Macron a préparé mercredi le terrain pour l’annonce avec un dîner réunissant les dirigeants des principaux alliés de la France dans la région du Sahel – le Tchad, la Mauritanie et le Niger.

Les responsables du Mali et du Burkina Faso, qui ont également récemment connu un coup d’État, n’ont pas été invités à la réunion.

Au total, 25 000 soldats étrangers sont actuellement déployés dans la région du Sahel.

Ils comprennent environ 4 300 soldats français, qui, en vertu d’une réduction annoncée l’année dernière, devraient tomber à environ 2 500 en 2023 contre un pic de 5 400.

Les autres forces déployées au Mali sont la mission de maintien de la paix de l’ONU MINUSMA créée en 2013 et l’EUTM Mali, une mission de formation militaire de l’UE qui vise à améliorer la capacité de l’armée malienne à combattre les terroristes.

Quelque 2 400 soldats français sont déployés au Mali dans le cadre de l’opération Barkhane ainsi que de la force européenne Takuba mise en place en 2020, qui devait augmenter en nombre à mesure que le déploiement français était réduit.

Selon une source française, qui a demandé à ne pas être identifiée par son nom, même après le départ, la France fournira pendant un certain temps à la MINUSMA et à l’EUTM un soutien aérien et un soutien médical.

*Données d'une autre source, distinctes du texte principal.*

(** C2, amended: each of the codes 400, 401, 403, 404, 409, 412 gives an
    error of its specific kind with that status code; every other code gives
    a generic [HTTPError] with exactly that code, whose message is the
    supplied one when that is a non-empty string and ["HTTP error <code>"]
    when no message or an empty one is supplied. *)
Theorem http_error_lookup_taxonomy (status_code : Z) (message : option string) :
  let e := http_error_lookup status_code message in
  match specific_kind status_code with
  | Some cls => exn_class e = Some cls /\ exn_status_code e = Some status_code
  | None =>
      exn_class e = Some HTTPError /\ exn_status_code e = Some status_code /\
      exn_message e
      = Some (match message with
              | Some m => if decide (m = "") then "HTTP error " +:+ pretty status_code
                          else m
              | None => "HTTP error " +:+ pretty status_code
              end)
  end.
Proof.
  simpl. destruct (specific_kind status_code) as [cls|] eqn:Hk.
  - destruct (http_error_lookup_specific _ _ message Hk) as (m & _ & _ & ->).
    done.
  - rewrite (http_error_lookup_generic _ _ Hk). simpl. repeat split.
    destruct message as [m|]; simpl; [|done].
    destruct (String.eqb_spec m ""), (decide (m = "")); congruence.
Qed.

Lemma http_error_lookup_404 (message : option string) :
  http_error_lookup 404 message = HTTPExn HTTPNotFound 404 "Not Found".
Proof. by vm_compute. Qed.

(** C9: for each of the six mapped codes the returned error carries the
    fixed default message of its class whatever reason is supplied (404
    always says ["Not Found"]), while for a code outside the set a supplied
    non-empty reason is the message of the error. *)
Theorem http_error_lookup_discards_reason (message : option string) :
  http_error_lookup 400 message = HTTPExn HTTPBadRequest 400 "Bad Request" /\
  http_error_lookup 401 message = HTTPExn HTTPUnauthorized 401 "Unauthorized" /\
  http_error_lookup 403 message = HTTPExn HTTPForbidden 403 "Forbidden" /\
  http_error_lookup 404 message = HTTPExn HTTPNotFound 404 "Not Found" /\
  http_error_lookup 409 message = HTTPExn HTTPConflict 409 "Conflict" /\
  http_error_lookup 412 message
  = HTTPExn HTTPPreconditionFailed 412 "Precondition failed" /\
  (forall status_code reason,
     specific_kind status_code = None -> reason <> "" ->
     exn_message (http_error_lookup status_code (Some reason)) = Some reason).
Proof.
  repeat split; try by vm_compute.
  intros status_code reason Hk Hne.
  rewrite (http_error_lookup_generic _ _ Hk). simpl.
  by destruct (String.eqb_spec reason "").
Qed.

(** ** Decoding a view response *)

(** A row that is a JSON object never decodes: [views.Row] has four fields
    and [decode_row] calls it with five arguments. *)
Lemma decode_row_dict_raises (entries : pydict) :
  Database.decode_row (PyDict entries) = Raise TypeError.
Proof. reflexivity. Qed.

(** C1: on the example response the decoder of [query_view] raises
    [TypeError] at the first row instead of returning a [ViewResult] with
    one [Row]; only a response without rows decodes. *)
Theorem query_view_result_example_raises :
  Database.query_view_result example_view_response = Raise TypeError /\
  Database.query_view_result
    (PyDict [("rows", PyList []); ("offset", PyInt 0); ("total_rows", PyInt 0)])
  = Return (views.mkViewResult [] (PyInt 0) (PyInt 0)).
Proof. split; reflexivity. Qed.

(** ** Documents *)

(** C10: a document without the key [_id] has [id] equal to [None], one
    without [_rev] has [rev] equal to [None], and neither property raises
    [KeyError] (or anything else) on any document. *)
Theorem document_id_rev_absent (self : pydict) :
  (dict_lookup "_id" self = None -> Document.id self = Return PyNone) /\
  (dict_lookup "_rev" self = None -> Document.rev self = Return PyNone) /\
  (forall e, Document.id self <> Raise e /\ Document.rev self <> Raise e).
Proof.
  unfold Document.id, Document.rev, dict_get. repeat split; try done.
  - by intros ->.
  - by intros ->.
Qed.

(** ** Query parameters of [query_view] *)

Lemma lookup_setitem_if (cond : bool) (k k' : string) (v : pyval)
    (params : gmap string pyval) :
  Database.setitem_if cond k v params !! k'
  = if String.eqb k k' && cond then Some v else params !! k'.
Proof.
  unfold Database.setitem_if.
  destruct (String.eqb_spec k k') as [->|Hne], cond; simpl; try done.
  - apply lookup_insert_eq.
  - by apply lookup_insert_ne.
Qed.

(** What [query_view_params] returns, one key at a time. *)
Lemma query_view_params_lookup (a : ViewArgs.t) (params : gmap string pyval)
    (k : string) :
  Database.query_view_params a = Return params ->
  params !! k
  = if String.eqb "update" k && is_not_None (ViewArgs.update a)
    then Some (ViewArgs.update a)
    else if String.eqb "reduce" k && truthy (ViewArgs.include_docs a)
    then Some (PyStr "false")
    else if String.eqb "include_docs" k && truthy (ViewArgs.include_docs a)
    then Some (PyStr "true")
    else if String.eqb "reduce" k && is_not_None (ViewArgs.reduce a)
    then Some (Database.jsons (PyBool (truthy (ViewArgs.reduce a))))
    else if String.eqb "group_level" k && is_not_None (ViewArgs.group_level a)
    then Some (Database.jsons (ViewArgs.group_level a))
    else if String.eqb "group" k && truthy (ViewArgs.group a)
    then Some (PyStr "true")
    else if String.eqb "descending" k && truthy (ViewArgs.descending a)
    then Some (PyStr "true")
    else if String.eqb "sorted" k && negb (truthy (ViewArgs.sorted a))
    then Some (PyStr "false")
    else if String.eqb "limit" k && is_not_None (ViewArgs.limit a)
    then Some (Database.jsons (ViewArgs.limit a))
    else if String.eqb "skip" k && is_not_None (ViewArgs.skip a)
    then Some (Database.jsons (ViewArgs.skip a))
    else if String.eqb "endkey" k && is_not_None (ViewArgs.endkey a)
    then Some (Database.jsons (ViewArgs.endkey a))
    else if String.eqb "keys" k && is_not_None (ViewArgs.keys a)
    then Some (Database.jsons (ViewArgs.keys a))
    else if String.eqb "key" k && is_not_None (ViewArgs.key a)
    then Some (Database.jsons (ViewArgs.key a))
    else if String.eqb "startkey" k && is_not_None (ViewArgs.startkey a)
    then Some (Database.jsons (ViewArgs.startkey a))
    else None.
Proof.
  unfold Database.query_view_params.
  destruct (is_not_None (ViewArgs.update a)) eqn:Hu.
  - destruct (Database.update_allowed (ViewArgs.update a)); [|done].
    intros [= <-]. rewrite andb_true_r.
    destruct (String.eqb_spec "update" k) as [<-|Hne].
    + apply lookup_insert_eq.
    + rewrite lookup_insert_ne by done.
      by rewrite !lookup_setitem_if, lookup_empty.
  - intros [= <-]. rewrite andb_false_r.
    by rewrite !lookup_setitem_if, lookup_empty.
Qed.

Mais le retrait de Paris pourrait préparer le terrain pour que d’autres puissances européennes comme la Grande-Bretagne ou l’Allemagne abandonnent leur rôle dans les missions multinationales.

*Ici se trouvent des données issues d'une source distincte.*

(** * Terminis: a shallow embedding of the falling-block engine of [main.py]

    The Python program is embedded function by function.  Python integers
    are [Z]; the time stamps and the drop interval are Python floats, whose
    type and operations are parameters of the engine (class [Float]), so
    that nothing is assumed of their rounding; a grid cell is
    [option Kind] with [None] for Python's [None]; list subscripts follow
    Python (negative subscripts count from the end, a subscript out of
    range raises [IndexError]); an exception is a value of the [result]
    monad.  [random.shuffle] and the outcome of [init_curses] are
    parameters too, and the one unbounded loop, in [hard_drop], runs on
    fuel.  [draw] and the loop of [run] around it, which act on the
    terminal, are not embedded. *)

From Stdlib Require Import ZArith QArith Qpower Lia.
From stdpp Require Import base option list.

Local Open Scope Z_scope.

(** ** Python values and exceptions *)

Module Py.

Inductive exn : Type :=
| IndexError
| AttributeError
| OverflowError
| CursesError.

Inductive result (A : Type) : Type :=
| Ok (a : A)
| Raise (e : exn).
Arguments Ok {A} a.
Arguments Raise {A} e.

#[global] Instance result_ret : MRet result := fun A a => Ok a.
#[global] Instance result_bind : MBind result := fun A B f m =>
  match m with
  | Ok a => f a
  | Raise e => Raise e
  end.

(** The value of a computation that returned. *)
Definition result_to_option {A} (m : result A) : option A :=
  match m with
  | Ok a => Some a
  | Raise _ => None
  end.

(** [l[i]]: the position a subscript denotes, if any. *)
Definition index {A} (l : list A) (i : Z) : option nat :=
  let n := Z.of_nat (length l) in
  let j := if i <? 0 then i + n else i in
  if (0 <=? j) && (j <? n) then Some (Z.to_nat j) else None.
(** * Ollama chat relay and client stream assembler

    A shallow embedding of the three pieces of the repository:

    - [Relay.GET]  : src/routes/api/ollama/tags/+server.ts
    - [Relay.POST] : src/routes/api/ollama/chat/+server.ts
    - [Page.handleSubmit] : the Svelte page that reads the NDJSON stream
    - [Mount.onMount] : the same page loading the list of models

    The handlers are written over a small model of the JavaScript
    platform they run on ([JS]): strings as sequences of UTF-16 code
    units, JSON values, [JSON.parse], [String.prototype.trim],
    [String.prototype.split] and the streaming UTF-8 [TextDecoder]. *)

From Stdlib Require Import List NArith ZArith Bool Lia.
From Stdlib Require Import Strings.Ascii Strings.String Strings.Byte DecimalString.
Import ListNotations.

Set Warnings "-register-all".

Local Open Scope N_scope.

(* ================================================================== *)
(** * The JavaScript platform *)
(* ================================================================== *)

Module JS.

(** A JavaScript string is a sequence of UTF-16 code units. *)
Definition jsstring := list N.

(** ASCII text of the source file as a JavaScript string. *)
Definition js (s : string) : jsstring :=
  List.map N_of_ascii (list_ascii_of_string s).

(** The same, with every apostrophe standing for a double quote, so that
    JSON text can be written down in examples. *)
Definition jsq (s : string) : jsstring :=
  List.map (fun c => if c =? 39 then 34 else c) (js s).

Fixpoint jsstring_eqb (a b : jsstring) : bool :=
  match a, b with
  | [], [] => true
  | x :: a', y :: b' => (x =? y) && jsstring_eqb a' b'
  | _, _ => false
  end.

(** Decimal rendering of a non-negative integer (what a template literal
    gives for an integral Number below 10^21). *)
Definition N_toString (n : N) : jsstring :=
  js (NilZero.string_of_uint (N.to_uint n)).

(** ** White space, [trim] and [split] *)

(** WhiteSpace and LineTerminator code points of ECMAScript: the
    characters removed by [String.prototype.trim]. *)
Definition is_whitespace (c : N) : bool :=
  ((9 <=? c) && (c <=? 13)) || (c =? 32) || (c =? 160) || (c =? 5760)
  || ((8192 <=? c) && (c <=? 8202)) || (c =? 8232) || (c =? 8233)
  || (c =? 8239) || (c =? 8287) || (c =? 12288) || (c =? 65279).

Fixpoint trimStart (s : jsstring) : jsstring :=
  match s with
  | c :: r => if is_whitespace c then trimStart r else s
  | [] => []
  end.

Definition trim (s : jsstring) : jsstring :=
  rev (trimStart (rev (trimStart s))).

(** [s.split('\n')]: the pieces between line feeds; never empty. *)
Fixpoint split_lf (s : jsstring) : list jsstring :=
  match s with
  | [] => [[]]
  | c :: r =>
      if c =? 10 then [] :: split_lf r
      else match split_lf r with
           | h :: t => (c :: h) :: t
           | [] => [[c]]
           end
  end.

(** ** JSON values *)

(** A numeric token, kept as the exact decimal it denotes:
    (-1)^neg * mant * 10^exp10. *)
Record decimal := { d_neg : bool; d_mant : N; d_exp10 : Z }.

Inductive JSValue :=
| JNull
| JBool (b : bool)
| JNum (d : decimal)
| JStr (s : jsstring)
| JArr (l : list JSValue)
| JObj (props : list (jsstring * JSValue)).

(** The Number a numeric token denotes is its value rounded to binary64,
    ties to even.  That Number is zero exactly when the decimal is at
    most 2^-1075, half the smallest subnormal. *)
Definition decimal_is_zero (d : decimal) : bool :=
  (d_mant d =? 0)
  || ((d_exp10 d <? 0)%Z
      && (d_mant d * 2 ^ 1075 <=? 10 ^ Z.to_N (- d_exp10 d))).

(** ToBoolean on the values [JSON.parse] can produce; [None] stands for
    [undefined]. *)
Definition truthy (v : JSValue) : bool :=
  match v with
  | JNull => false
  | JBool b => b
  | JNum d => negb (decimal_is_zero d)
  | JStr s => match s with [] => false | _ => true end
  | JArr _ => true
  | JObj _ => true
  end.

Definition truthy_opt (o : option JSValue) : bool :=
  match o with Some v => truthy v | None => false end.

(** Own property of a parsed object.  A key written twice holds the
    value written last. *)
Fixpoint lookup (k : jsstring) (props : list (jsstring * JSValue))
  : option JSValue :=
  match props with
  | [] => None
  | (k', v) :: r =>
      match lookup k r with
      | Some w => Some w
      | None => if jsstring_eqb k k' then Some v else None
      end
  end.

(** ** [JSON.parse] *)

Definition is_json_ws (c : N) : bool :=
  (c =? 32) || (c =? 9) || (c =? 10) || (c =? 13).

Fixpoint skip_ws (s : jsstring) : jsstring :=
  match s with
  | c :: r => if is_json_ws c then skip_ws r else s
  | [] => []
  end.

Fixpoint strip_prefix (p s : jsstring) : option jsstring :=
  match p, s with
  | [], _ => Some s
  | a :: p', b :: s' => if a =? b then strip_prefix p' s' else None
  | _ :: _, [] => None
  end.

Definition hex_val (c : N) : option N :=
  if (48 <=? c) && (c <=? 57) then Some (c - 48)
  else if (97 <=? c) && (c <=? 102) then Some (c - 87)
  else if (65 <=? c) && (c <=? 70) then Some (c - 55)
  else None.

Definition hex4 (a b c d : N) : option N :=
  match hex_val a, hex_val b, hex_val c, hex_val d with
  | Some x, Some y, Some z, Some w => Some (((x * 16 + y) * 16 + z) * 16 + w)
  | _, _, _, _ => None
  end.

(** The character after a backslash, other than [u]. *)
Definition simple_escape (c : N) : option N :=
  if c =? 34 then Some 34          (* quotation mark *)
  else if c =? 92 then Some 92     (* reverse solidus *)
  else if c =? 47 then Some 47     (* solidus *)
  else if c =? 98 then Some 8      (* b: backspace *)
  else if c =? 102 then Some 12    (* f: form feed *)
  else if c =? 110 then Some 10    (* n: line feed *)
  else if c =? 114 then Some 13    (* r: carriage return *)
  else if c =? 116 then Some 9     (* t: tab *)
  else None.
(** * BIM IFC API: a shallow embedding of [backend/main.py]

    The service keeps opened IFC models in a process-wide dictionary
    ([ifc_files]), answers point queries for one element by its GlobalId,
    and evicts models on request.

    The IFC engine (ifcopenshell), the operating system (temporary
    files) and the web framework are outside the repository.  They
    appear here through what the handlers observe of them:
    - an engine object is the outcome of each read the handlers make of
      it, and every read can raise;
    - the disk is a dictionary from paths to files;
    - the random draws of [uuid] and [tempfile] are arguments;
    - a handler that returns is a 200 response with what it returned,
      and a raised [HTTPException] is the response with its status code.
    Names and keys are strings, as the response model declares them.
    What the handlers print is not part of the model. *)

From Stdlib Require Import String Ascii List Bool Arith Lia QArith DecimalString.
From Stdlib.Strings Require Import Byte.
From ExtLib Require Import Structures.Monad.
Import ListNotations.
Import MonadNotation.
Local Close Scope Q_scope.
Local Close Scope Z_scope.
Local Open Scope string_scope.
Local Open Scope monad_scope.

(** ** Exceptions *)

(** The exceptions the handlers tell apart: [AttributeError] (what
    [hasattr] turns into [False]), [HTTPException] (re-raised untouched by
    the query handler) and every other subclass of [Exception], of which
    only the text matters. *)
Inductive pyexc : Type :=
| AttributeError (msg : string)
| HTTPException (status_code : nat) (detail : string)
| PyError (msg : string).

Definition str_of_nat (n : nat) : string :=
  NilZero.string_of_uint (Nat.to_uint n).

(** [str(e)]; Starlette prints an [HTTPException] as "status: detail". *)
Definition str (e : pyexc) : string :=
  match e with
  | AttributeError msg => msg
  | HTTPException status_code detail => str_of_nat status_code ++ ": " ++ detail
  | PyError msg => msg
  end.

“Le départ de Barkhane et Takuba crée un vide”, a déclaré mercredi le président ivoirien Alassane Ouattara.

Au Sahel et dans le golfe de Guinée, “les armées nationales devront faire face à des problèmes sur nos territoires nationaux, et c’est notre philosophie”, a-t-il déclaré aux diffuseurs RFI et France 24.

Les relations entre la France et le Mali ont plongé à de nouveaux plus bas après que la junte dirigée par l’homme fort Assimi Goita a refusé de s’en tenir à un calendrier de retour à un régime civil.

L’Occident accuse également le Mali d’utiliser les services du groupe de mercenaires russes extrêmement controversé Wagner pour consolider sa position, une décision qui donne à Moscou un nouveau pied dans la région.

“C’est une fin sans gloire d’une intervention armée qui a commencé dans l’euphorie et qui se termine, neuf ans plus tard, sur fond de crise entre le Mali et la France”, commente le quotidien Le Monde.